Книги

Ахматова и Раневская. Загадочная дружба

22
18
20
22
24
26
28
30

Кто-то обещал помочь, похлопотать и забыл о своем обещании, кто-то намеренно (недоброжелателей и завистников хватало) распространил слух о том, что Ахматовой отказано в ташкентской прописке. Ахматову это серьезно расстроило. «Если Ташкент не хочет связать свою биографию с моей – пусть. Пусть меня вышлют. Так еще смешнее»[100], – в сердцах сказала она. К счастью, обошлось без высылки. В конце января 1942 года Ахматова получила ташкентскую прописку.

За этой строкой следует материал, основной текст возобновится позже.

(* ===== verification/Data.v ===== *)
(** * data.go: the console-data service and the query handlers

    [dataAddNodes] and [dataRemoveNodes] keep the inventory of console-data in
    step with the cache of the main loop; [checkHeartbeats] asks it to release
    the nodes of stale pods; the handlers answer the operator's own API.
    [DataService] is the interface the main loop and the debug endpoints use. *)
From S2P Require Import Prelude GoStrings Json JsonFacts JsonCodec State SimWorld HttpUtils K8s Nodes.
#[local] Open Scope string_scope.
#[local] Open Scope Z_scope.

(** ** Inventory *)

(** [json.Marshal] of a node: the fields under their Go names. *)
Definition node_json (n : nodeConsoleInfo) : json :=
  JObj [("NodeName", JStr (nc_NodeName n)); ("BmcName", JStr (nc_BmcName n));
        ("BmcFqdn", JStr (nc_BmcFqdn n)); ("Class", JStr (nc_Class n));
        ("NID", JNum (itoa (nc_NID n))); ("Role", JStr (nc_Role n))].
Definition nodes_json (l : list nodeConsoleInfo) : json := JArr (node_json <$> l).

(** Decoding it again, as a receiver with the same struct does. *)
Definition dec_node : decoder nodeConsoleInfo := dec_struct [
  mk_field "NodeName" nc_NodeName (fun v n => mkNode v (nc_BmcName n) (nc_BmcFqdn n) (nc_Class n) (nc_NID n) (nc_Role n)) dec_string;
  mk_field "BmcName" nc_BmcName (fun v n => mkNode (nc_NodeName n) v (nc_BmcFqdn n) (nc_Class n) (nc_NID n) (nc_Role n)) dec_string;
  mk_field "BmcFqdn" nc_BmcFqdn (fun v n => mkNode (nc_NodeName n) (nc_BmcName n) v (nc_Class n) (nc_NID n) (nc_Role n)) dec_string;
  mk_field "Class" nc_Class (fun v n => mkNode (nc_NodeName n) (nc_BmcName n) (nc_BmcFqdn n) v (nc_NID n) (nc_Role n)) dec_string;
  mk_field "NID" nc_NID (fun v n => mkNode (nc_NodeName n) (nc_BmcName n) (nc_BmcFqdn n) (nc_Class n) v (nc_Role n)) dec_int;
  mk_field "Role" nc_Role (fun v n => mkNode (nc_NodeName n) (nc_BmcName n) (nc_BmcFqdn n) (nc_Class n) (nc_NID n) v) dec_string ].
Definition dec_nodes : decoder (list nodeConsoleInfo) := dec_slice zero_node dec_node.

Definition dataAddrBase : string := "http://cray-console-data/v1".

Section data.
Context {WD : World}.

Definition inventory_url : string := dataAddrBase +:+ "/inventory".

(** Success is a reply with a status below 400. The reply's message is
    decoded only to be logged (its field is unexported, so it stays empty). *)
Definition dataAddNodes (newNodes : list nodeConsoleInfo) : Prog bool :=
  let data := print_json (nodes_json newNodes) in
  let! (rd, rc, err) := putURL inventory_url data [] in
  match err with
  | Some _ => ret false
  | None => ret (rc <? 400)
  end.

(** The outcome is only logged. *)
Definition dataRemoveNodes (removedNodes : list nodeConsoleInfo) : Prog unit :=
  let data := print_json (nodes_json removedNodes) in
  let! (rd, rc, err) := deleteURL inventory_url data [] in
  ret tt.

(** One turn of the loop of [checkHeartbeats], which then sleeps
    [heartbeatCheckPeriodSec] seconds. *)
Definition checkHeartbeats_step : Prog unit :=
  let! stale := gvar heartbeatStaleMinutes in
  let url := dataAddrBase +:+ "/consolepod/" +:+ itoa stale +:+ "/clear" in
  let! _ := deleteURL url "" [] in
  ret tt.

(** The fields of the reply the code declares; only the last is used. *)
Definition dec_RetNodeConsoleInfo : decoder string := dec_struct [
  unused_string "nodename"; unused_string "bmcname"; unused_string "bmcfqdn"; unused_string "class";
  ("nid", fun j a => (a, (dec_int j 0).2)); unused_string "role";
  mk_field "nodeconsolename" id (fun v _ => v) dec_string ].

Definition getNodePodForXname (xname : string) : Prog (string * option error) :=
  let url := dataAddrBase +:+ "/consolepod/" +:+ xname in
  let! (rd, _, err) := getURL url [] in
  match err with
  | Some e => ret ("", Some e)
  | None =>
    match unmarshal dec_RetNodeConsoleInfo rd "" with
    | (_, Some e) => ret ("", Some e)
    | (nodeConsoleName, None) => ret ("cray-console-node-" +:+ nodeConsoleName, None)
    end
  end.

(** The part of the interface the other components use. *)
Record DataService := {
  ds_dataAddNodes : list nodeConsoleInfo -> Prog bool;
  ds_dataRemoveNodes : list nodeConsoleInfo -> Prog unit;
  ds_getNodePodForXname : string -> Prog (string * option error) }.

Definition DataManager_service : DataService := {|
  ds_dataAddNodes := dataAddNodes;
  ds_dataRemoveNodes := dataRemoveNodes;
  ds_getNodePodForXname := getNodePodForXname |}.

End data.

(** ** Round trip *)

(** A node that JSON carries faithfully: text in UTF-8, NID an [int]. *)
Definition wf_node (n : nodeConsoleInfo) : bool :=
  utf8_valid (nc_NodeName n) && utf8_valid (nc_BmcName n) && utf8_valid (nc_BmcFqdn n)
  && utf8_valid (nc_Class n) && in_int64 (nc_NID n) && utf8_valid (nc_Role n).

Lemma dec_node_json n : in_int64 (nc_NID n) = true -> dec_node (node_json n) zero_node = (n, false).
Proof.
  intros Hn. destruct n as [a b c d nid r]. simpl in Hn.
  rw /dec_node /node_json /dec_struct /dec_member.
  cbn -[dec_int itoa]. by rw dec_int_itoa.
Qed.

Lemma wf_nodes_json l d :
  forallb wf_node l = true -> wf_json (S (S d)) (nodes_json l) = true.
Proof.
  intros Hl. rw /nodes_json. cbn [wf_json]. apply forallb_forall. intros j Hj.
  apply list_elem_of_In, list_elem_of_fmap in Hj as (n & -> & Hn).
  rw forallb_forall in Hl. specialize (Hl n ltac:(by apply list_elem_of_In)).
  rw /wf_node in Hl. repeat (apply andb_true_iff in Hl as [Hl ?]).
  rw /node_json. cbn [wf_json forallb fst snd]. rw itoa_literal.
  by repeat (apply andb_true_iff; split).
Qed.

Lemma dec_nodes_print l :
  forallb wf_node l = true ->
  Unmarshal dec_nodes (print_json (nodes_json l)) [] = (l, false).
Proof.
  intros Hl. rw -(str_app_nil_r (print_json _)) Unmarshal_print //.
  - change maxNestingDepth with (S (S (Z.to_nat 9998))). by apply wf_nodes_json.
  - apply dec_slice_map. intros n Hn. apply dec_node_json.
    rw forallb_forall in Hl. specialize (Hl n ltac:(by apply list_elem_of_In)).
    rw /wf_node in Hl. by repeat (apply andb_true_iff in Hl as [Hl ?]).
Qed.

(** The inventory survives the wire. Decoding the JSON body that
    [dataAddNodes] and [dataRemoveNodes] send gives back the list of nodes,
    field by field, for all nodes whose text is UTF-8. *)
Theorem inventory_roundtrip l :
  forallb wf_node l = true ->
  Unmarshal dec_nodes (print_json (nodes_json l)) [] = (l, false).
Proof. apply dec_nodes_print. Qed.

Definition ex_node : nodeConsoleInfo :=
  mkNode "x1000c0s0b0n0" "x1000c0s0b0" "x1000c0s0b0.local" "Mountain" 1 "Compute".

Lemma inventory_roundtrip_witness :
  Unmarshal dec_nodes (print_json (nodes_json [ex_node; zero_node])) [] = ([ex_node; zero_node], false).
Proof. apply (inventory_roundtrip [ex_node; zero_node]). reflexivity. Defined.
(** How Vault can fail to provide the key pair. *)
Inductive vault_failed (s : St) : St -> Prop :=
| vf_no_token s' : same_process s s' ->
    ((forall w, (os_fault (OpRead svcAcctTokenFile) w).1 = None) -> files (fs s) !! svcAcctTokenFile = None) ->
    vault_failed s s'
| vf_no_request s' e : same_process s s' -> newRequest_err "POST" url_login = Some e -> vault_failed s s'
| vf_refused jwt r s' : login s jwt r s' -> (forall data, r <> DoResp 200 (inr data)) -> vault_failed s s'
| vf_no_key tok s2 k e s' : logged_in s tok s2 -> vaultGetPrivateKey tok s2 = Ret (k, Some e) s' -> vault_failed s s'
| vf_not_written key s3 e s' : vault_gave s key s3 ->
    WriteFile mountainConsoleKey key s3 = Ret (Some e) s' -> vault_failed s s'
| vf_not_derived key s3 s4 e out s' : vault_gave s key s3 ->
    WriteFile mountainConsoleKey key s3 = Ret None s4 ->
    exec_Command ssh_keygen_cmd s4 = Ret (Some e, out) s' -> vault_failed s s'.

Lemma wp_self {A} (p : Prog A) (P Q : A -> St -> Prop) s :
  wp p P no_panic s -> (forall a s', p s = Ret a s' -> P a s' -> Q a s') -> wp p Q no_panic s.
Proof. intros Hp HQ. destruct (wp_run_ret _ _ _ Hp) as (a & s' & Hr & Ha). rw /wp Hr. by apply HQ. Qed.

Lemma wp_login s (Q : option string * Z * option error -> St -> Prop) jwt s1 :
  files (fs s) !! svcAcctTokenFile = Some jwt -> same_process s s1 ->
  (forall resp code err s', gl s' = gl s ->
     (err = None -> code = 200 -> logged_in s (gjson_Get (bytes_string resp) "auth.client_token") s') ->
     (err <> None \/ code <> 200 -> vault_failed s s') -> Q (resp, code, err) s') ->
  wp (postURL url_login (print_json (JObj [("jwt", JStr jwt); ("role", JStr "ssh-user-certs-compute")])) []) Q no_panic s1.
Proof.
  intros Hj Hs HQ. pose proof Hs as (G1 & F1 & T1). rw /postURL.
  destruct (newRequest_err "POST" url_login) as [e|] eqn:Hu.
  { rw /doURL Hu. apply wp_ret, HQ; [done|done|]. intros _. exact (vf_no_request s s1 e Hs Hu). }
  pose proof (doURL_spec "POST" url_login (Some (print_json (JObj [("jwt", JStr jwt); ("role", JStr "ssh-user-certs-compute")])))
    [content_type] s1 Hu) as Hd. cbn zeta in Hd. fold (login_request jwt) in Hd.
  destruct (client_Do (login_request jwt) (ext s1)) as [r w2] eqn:Hr. rw /wp Hd. set (s2 := mkSt _ _ _ _).
  assert (login s jwt r s2) as Hl.
  { split; [done|]. split; [by exists s1|]. split; [done|]. by rw /s2 /= T1. }
  destruct r as [e|code [e|data]]; cbn [doURL_result].
  - apply HQ; [done|done|]. intros _. exact (vf_refused s jwt _ s2 Hl ltac:(done)).
  - apply HQ; [done|done|]. intros _. exact (vf_refused s jwt _ s2 Hl ltac:(done)).
  - apply HQ; [done| |].
    + intros _ ->. by exists jwt, data.
    + intros [?|Hc]; [done|]. eapply vf_refused; [exact Hl|]. intros data' [= E _]. done.
Qed.

Lemma wp_vaultGetMountain s :
  wp vaultGetMountainConsoleCredentials
    (fun r s' => gl s' = gl s /\ match r with None => key_from_vault s s' | Some _ => vault_failed s s' end) no_panic s.
Proof.
  rw /vaultGetMountainConsoleCredentials. apply wp_bind, wp_ReadFile.
  { intros e s1 Hs Hf. apply wp_ret. split; [apply Hs|]. by apply vf_no_token. }
  intros jwt s1 Hs Hj. apply wp_bind, (wp_login s _ jwt); [done|done|].
  intros resp code err s2 G2 Hin Hout. destruct err as [e|]; [apply wp_ret; by auto|].
  destruct (Z.eqb_spec code 200) as [->|Hc]; cbn [negb]; [|apply wp_ret; by auto].
  specialize (Hin eq_refl eq_refl). cbn zeta. apply wp_bind. eapply wp_self; [apply wp_vaultGetPrivateKey|].
  intros [key err] s3 Hr3 [[G3 _] Hk]. destruct err as [e|].
  { apply wp_ret. split; [congruence|]. eapply vf_no_key; [exact Hin|exact Hr3]. }
  assert (vault_gave s key s3) as Hg by (eexists _, s2; split; [exact Hin|exact Hr3]).
  apply wp_bind, wp_WriteFile.
  { intros e s4 Hr4 G4. apply wp_ret. split; [congruence|]. eapply vf_not_written; [exact Hg|exact Hr4]. }
  intros s4 Hr4 G4 F4. apply wp_bind. apply (wp_self _ (fun _ s' => gl s' = gl s4)).
  { apply wp_exec_Command. by intros. }
  intros [err out] s5 Hr5 G5. assert (gl s5 = gl s) as G by congruence.
  destruct err as [e|]; apply wp_ret; (split; [done|]).
  - eapply vf_not_derived; [exact Hg|exact Hr4|exact Hr5].
  - exists key, s3, s4, out. split_and!; [done|by apply Hk|done..].
Qed.

(** A key file is missing, and the operator is not in debug mode. *)
Definition keys_missing (s : St) : Prop :=
  debugOnly (gl s) = false /\
  (files (fs s) !! mountainConsoleKey = None \/ files (fs s) !! mountainConsoleKeyPub = None).

(** The ways to have a key pair; [s1] is the state once both files were looked
    for. *)
Inductive keys_outcome (s : St) : bool -> St -> Prop :=
| keys_present s' : same_process s s' ->
    ((forall p w, (os_fault (OpStat p) w).1 = None) ->
       dirs (fs s) ## {[mountainConsoleKey; mountainConsoleKeyPub]} -> ~ keys_missing s) ->
    keys_outcome s true s'
| keys_vault s1 s' : keys_missing s -> same_process s s1 -> key_from_vault s1 s' -> keys_outcome s true s'
| keys_generated s1 s2 err out s' : keys_missing s -> same_process s s1 -> vault_failed s1 s2 ->
    exec_Command keygen_cmd s2 = Ret (err, out) s' -> gl s' = gl s ->
    keys_outcome s (bool_decide (err = None)) s'.

Lemma wp_os_Stat_exists p (Q : stat_result -> St -> Prop) E s :
  (forall r s', same_process s s' -> (IsNotExist r = true -> files (fs s) !! p = None) ->
     ((forall w, (os_fault (OpStat p) w).1 = None) -> p ∉ dirs (fs s) -> IsNotExist r = false ->
        files (fs s) !! p <> None) -> Q r s') ->
  wp (os_Stat p) Q E s.
Proof.
  intros HQ. rw /os_Stat. apply wp_bind, wp_ask. intros f w' Hf. destruct f as [e|].
  - apply wp_ret, HQ; [done|done|]. intros Hw. specialize (Hw (ext s)). by rw Hf in Hw.
  - wp_go. apply HQ; [done|..]; simpl; case_decide as Hd; try done.
    + intros _. apply eq_None_not_Some. tauto.
    + intros _ Hp _ Hn. rw Hn in Hd. by destruct Hd as [[? ?]|].
Qed.

Lemma ensureMountain_run s :
  exists b s', ensureMountainConsoleKeysExist s = Ret b s' /\ keys_outcome s b s'.
Proof.
  apply wp_run_ret. rw /ensureMountainConsoleKeysExist. apply wp_bind, wp_gvar.
  destruct (debugOnly (gl s)) eqn:Hdbg.
  { apply wp_ret, keys_present; [done|]. intros _ _ [? _]. congruence. }
  apply wp_bind, wp_os_Stat_exists. intros r1 s1 S1 N1 X1.
  apply wp_bind, wp_os_Stat_exists. intros r2 s2 S2 N2 X2.
  destruct S1 as (G1 & F1 & T1). rw F1 in N2, X2. destruct S2 as (G2 & F2 & T2).
  assert (same_process s s2) as S12 by (rw /same_process; split_and!; congruence).
  destruct (IsNotExist r1 || IsNotExist r2) eqn:Hn.
  - assert (keys_missing s) as Hm.
    { split; [done|]. apply orb_true_iff in Hn as [?|?]; [left|right]; eauto. }
    apply wp_bind. eapply wp_mono; [apply wp_vaultGetMountain| |done].
    intros [e|] s3 [G3 Hv]; [|by apply wp_ret, (keys_vault s s2)].
    rw /generateMountainConsoleCredentials. apply wp_bind, wp_bind. apply (wp_self _ (fun _ s' => gl s' = gl s3)).
    { apply wp_exec_Command. by intros. }
    intros [err out] s4 Hr4 G4.
    assert (keys_outcome s (bool_decide (err = None)) s4) as Ho
      by (eapply (keys_generated s s2 s3); [done|done|done|exact Hr4|congruence]).
    by destruct err; do 2 apply wp_ret.
  - apply orb_false_iff in Hn as [E1 E2]. apply wp_ret, keys_present; [done|].
    intros Hw Hdis [_ [Hk|Hk]]; [apply X1|apply X2]; try done; set_solver.
Qed.

Lemma key_from_vault_gl s s' : key_from_vault s s' -> gl s' = gl s.
Proof.
  intros (key & s3 & s4 & out & (tok & s2 & (jwt & data & (_ & _ & [G2 _] & _) & _) & H3) & _ & H4 & _ & H5).
  pose proof (wp_of_run _ _ _ _ _ _ (wp_vaultGetPrivateKey tok s2) H3) as [[G3 _] _].
  assert (gl s4 = gl s3) as G4.
  { refine (wp_of_run _ (fun _ s' => gl s' = gl s3) no_panic _ _ _ _ H4). by apply wp_WriteFile. }
  assert (gl s' = gl s4) as G5.
  { refine (wp_of_run _ (fun _ s' => gl s' = gl s4) no_panic _ _ _ _ H5). apply wp_exec_Command. by intros. }
  congruence.
Qed.

Lemma keys_outcome_gl s b s' : keys_outcome s b s' -> gl s' = gl s.
Proof. intros [? (? & ? & ?) _|s1 ? _ (G1 & _) Hk%key_from_vault_gl|]; [done|congruence|done]. Qed.

(** C17: the key pair is never replaced, and every failure of Vault falls back
    to a generated one. [ensureMountainConsoleKeysExist] always returns and
    changes no variable. It does nothing and returns true in debug mode or when
    it finds both files. Otherwise it logs in to Vault with the token of the
    service account. Either it returns true with exactly the key that
    [vaultGetPrivateKey] returned for the token of that login in the key file,
    and the public key derived from it; or Vault failed (no token, the login
    refused, no key to be had, the key file not written, ssh-keygen failing),
    and only then it runs the key generator, and returns true exactly when that
    succeeded. *)
Theorem ensureMountainConsoleKeysExist_cases s :
  exists b s', ensureMountainConsoleKeysExist s = Ret b s' /\ keys_outcome s b s'.
Proof. apply ensureMountain_run. Qed.
(* ===== verification/OpMain.v ===== *)
(** * consoleOpMain.go: the main loop and the configuration

    [updateCachedNodeData] brings console-data and the cache in step with HSM,
    [doHardwareUpdate] is one full update, [watchHardware_turn] one turn of the
    loop with its counter of forced updates.  They are given a [DataService]
    and a [NodeService], as in the code.  [readSingleEnvVarInt] and [main_init]
    are the start of the program. *)
From S2P Require Import Prelude GoStrings State SimWorld HttpUtils K8s Nodes Data Creds.
#[local] Open Scope string_scope.
#[local] Open Scope Z_scope.

Section main.
Context {WD : World}.

(** Nodes of [l] whose name is not in the map [m]. *)
Definition not_in {A} (m : gmap string A) (l : list nodeConsoleInfo) : list nodeConsoleInfo :=
  foldl (fun acc n => if bool_decide (m !! nc_NodeName n = None) then acc ++ [n] else acc)%list [] l.

Definition updateCachedNodeData (ds : DataService) (ns : NodeService) (updateAll : bool)
  : Prog (bool * list nodeConsoleInfo) :=
  let! currNodes := ns_getCurrentNodesFromHSM ns in
  let currNodesMap := map_by nc_NodeName currNodes in
  let! cache := gvar nodeCache in
  let newNodes := not_in cache currNodes in
  let! entries := range cache in
  let removedNodes := not_in currNodesMap entries.*2 in
  let nodesToUpdate := if updateAll then currNodes else newNodes in
  let! updateSuccessful :=
    if (0 <? length nodesToUpdate)%nat then
      let! ok := ds_dataAddNodes ds nodesToUpdate in
      ret (if negb ok then false else true)
    else ret true in
  (if (0 <? length removedNodes)%nat then ds_dataRemoveNodes ds removedNodes else ret tt) ;;;
  (if updateSuccessful then gset_var (set_nodeCache currNodesMap) else ret tt) ;;;
  ret (updateSuccessful, newNodes).

(** The counts of Mountain (and Paradise) and of River nodes. *)
Definition count_node (c : Z * Z) (v : nodeConsoleInfo) : Z * Z :=
  let '(numMtnNodes, numRvrNodes) := c in
  if isRiver v then (numMtnNodes, int64 (numRvrNodes + 1))
  else if isMountain v || isParadise v then (int64 (numMtnNodes + 1), numRvrNodes)
  else c.

(** The second component of the result is the sequence of nodes sent on
    [mountainCredsUpdateChannel], which is the last thing the function does. *)
Definition doHardwareUpdate (ds : DataService) (ns : NodeService) (updateAll : bool)
  : Prog (bool * list nodeConsoleInfo) :=
  let! now := ask time_now in
  gset_var (set_hardwareUpdateTime now) ;;;
  let! (updateSuccessful, newNodes) := updateCachedNodeData ds ns updateAll in
  let! cache := gvar nodeCache in
  let! entries := range cache in
  let '(numMtnNodes, numRvrNodes) := foldl count_node (0, 0) entries.*2 in
  ns_updateNodeCounts ns numMtnNodes numRvrNodes ;;;
  if 0 <? numMtnNodes then
    ensureMountainConsoleKeysExist ;;;
    ret (updateSuccessful, filter (fun n => isMountain n = true) newNodes)
  else ret (updateSuccessful, []).

(** The counter after an update. *)
Definition next_forceUpdateCnt (forceUpdateCnt : Z) (updateSuccessful : bool) : Z :=
  let c := forceUpdateCnt - 1 in
  let c := if c <? 0 then 10 else c in
  if negb updateSuccessful then 0 else c.

(** One turn of the loop of [watchHardware], which then sleeps: the new counter
    and the nodes sent to the worker. *)
Definition watchHardware_turn (ds : DataService) (ns : NodeService) (forceUpdateCnt : Z)
  : Prog (Z * list nodeConsoleInfo) :=
  let! stop := gvar inShutdown in
  if negb stop then
    let! (updateSuccessful, sent) := doHardwareUpdate ds ns (forceUpdateCnt =? 0) in
    ret (next_forceUpdateCnt forceUpdateCnt updateSuccessful, sent)
  else ret (forceUpdateCnt, []).

(** The first [n] turns; the counter starts at zero. *)
Fixpoint watchHardware (ds : DataService) (ns : NodeService) (n : nat) (forceUpdateCnt : Z)
  : Prog (Z * list nodeConsoleInfo) :=
  match n with
  | O => ret (forceUpdateCnt, [])
  | S n' =>
    let! (cnt, sent) := watchHardware_turn ds ns forceUpdateCnt in
    let! (cnt', sent') := watchHardware ds ns n' cnt in
    ret (cnt', (sent ++ sent')%list)
  end.

End main.

(** ** Configuration *)

(** The new value of the variable; [env] is [os.Getenv]. *)
Definition readSingleEnvVarInt (env : string -> string) (envVar : string) (outVar minVal maxVal : Z) : Z :=
  let v := env envVar in
  if negb (String.eqb v "") then
    match atoi v with
    | None => outVar
    | Some vi =>
      let vi := if vi <? minVal then minVal else vi in
      let vi := if maxVal <? vi then maxVal else vi in
      vi
    end
  else outVar.

(** The variables after the flags and the environment were read. *)
Definition main_config (debugFlag : bool) (env : string -> string) (g : Globals) : Globals :=
  let g := set_debugOnly debugFlag g in
  let g := if String.eqb (env "DEBUG") "TRUE" then set_debugOnly true g else g in
  let g := set_maxMtnNodesPerPod
    (readSingleEnvVarInt env "MAX_MTN_NODES_PER_POD" (maxMtnNodesPerPod g) 5 1500) g in
  let g := set_maxRvrNodesPerPod
    (readSingleEnvVarInt env "MAX_RVR_NODES_PER_POD" (maxRvrNodesPerPod g) 5 4000) g in
  let g := set_newHardwareCheckPeriodSec
    (readSingleEnvVarInt env "HARDWARE_UPDATE_SEC_FREQ" (newHardwareCheckPeriodSec g) 10 14400) g in
  let g := set_heartbeatCheckPeriodSec
    (readSingleEnvVarInt env "HEARTBEAT_CHECK_SEC_FREQ" (heartbeatCheckPeriodSec g) 10 300) g in
  let g := set_heartbeatStaleMinutes
    (readSingleEnvVarInt env "HEARTBEAT_STALE_DURATION_MINUTES" (heartbeatStaleMinutes g) 1 60) g in
  g.

(** The start of [main]: a Kubernetes client that cannot be made is fatal. *)
Definition main_init {WD : World} (debugFlag : bool) (env : string -> string)
    (inCluster newForConfig : option error) : Prog K8Manager :=
  gset_var (main_config debugFlag env) ;;;
  match NewK8Manager inCluster newForConfig with
  | (Some k8Manager, None) => ret k8Manager
  | _ => panic "ERROR: k8Manager failed to initialize"
  end.

(** What reading the signal does; the closing of the server and the exit are
    stages of [Interleave.v]. *)
Definition main_signal {WD : World} : Prog unit := gset_var (set_inShutdown true).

Новый 1942 год она встречала у новых знакомых – Алексея и Галины Козловских, с которыми ее познакомила Евгения Владимировна Пастернак, первая жена Бориса Пастернака. Алексей Козловский был композитором, высланным в 1936 году из Москвы в Ташкент и прижившимся там. В то время он работал дирижером Узбекского театра оперы и балета. Впоследствии Козловский напишет музыку к ахматовской «Поэме без героя», а его жена Галина напишет воспоминания о встречах с Ахматовой. Вот отрывок из них, посвященный встрече Нового года: «Свой первый в Ташкенте новогодний вечер Ахматова провела вместе с нами, в нашем доме. Алексей Федорович, встретив ее на пороге, поцеловал обе руки и, взглянув ей в лицо, сказал: «Так вот вы какая». «Вот такая, какая есть», – ответила Анна Андреевна и слегка развела руками. Вероятно, было что-то в его молодом и веселом голосе, что заставило ее улыбнуться, и сразу не стало минут замешательства и неосвоенности при первом знакомстве. Могу засвидетельствовать, что Алексей Федорович был одним из немногих, кто не испытывал робости и особого оцепенения, какое бывало у большинства людей при первом знакомстве с Ахматовой. Многие, которые ей не нравились, приписывали это ее высокомерию. Но мы очень скоро поняли, что это – ее защитный плащ. Она больше всего не терпела и не выносила фамильярности и по опыту знала, как многие люди сразу после знакомства предаются амикошонству»[101].

Евгения Пастернак вспоминала о том же дне иначе, более прозаично: «Мы познакомили Ахматову с Козловскими, и они устроили нам сказочную встречу Нового года с удивительным пловом, приготовленным в котле на дворе, для чего был нанят узбекский повар, шампанским и музыкой… Ахматова читала стихи…»[102]

Следующий свой ташкентский новый год Ахматова встретит в больнице санаторного типа, а третий и последний из ташкентских, снова у Козловских.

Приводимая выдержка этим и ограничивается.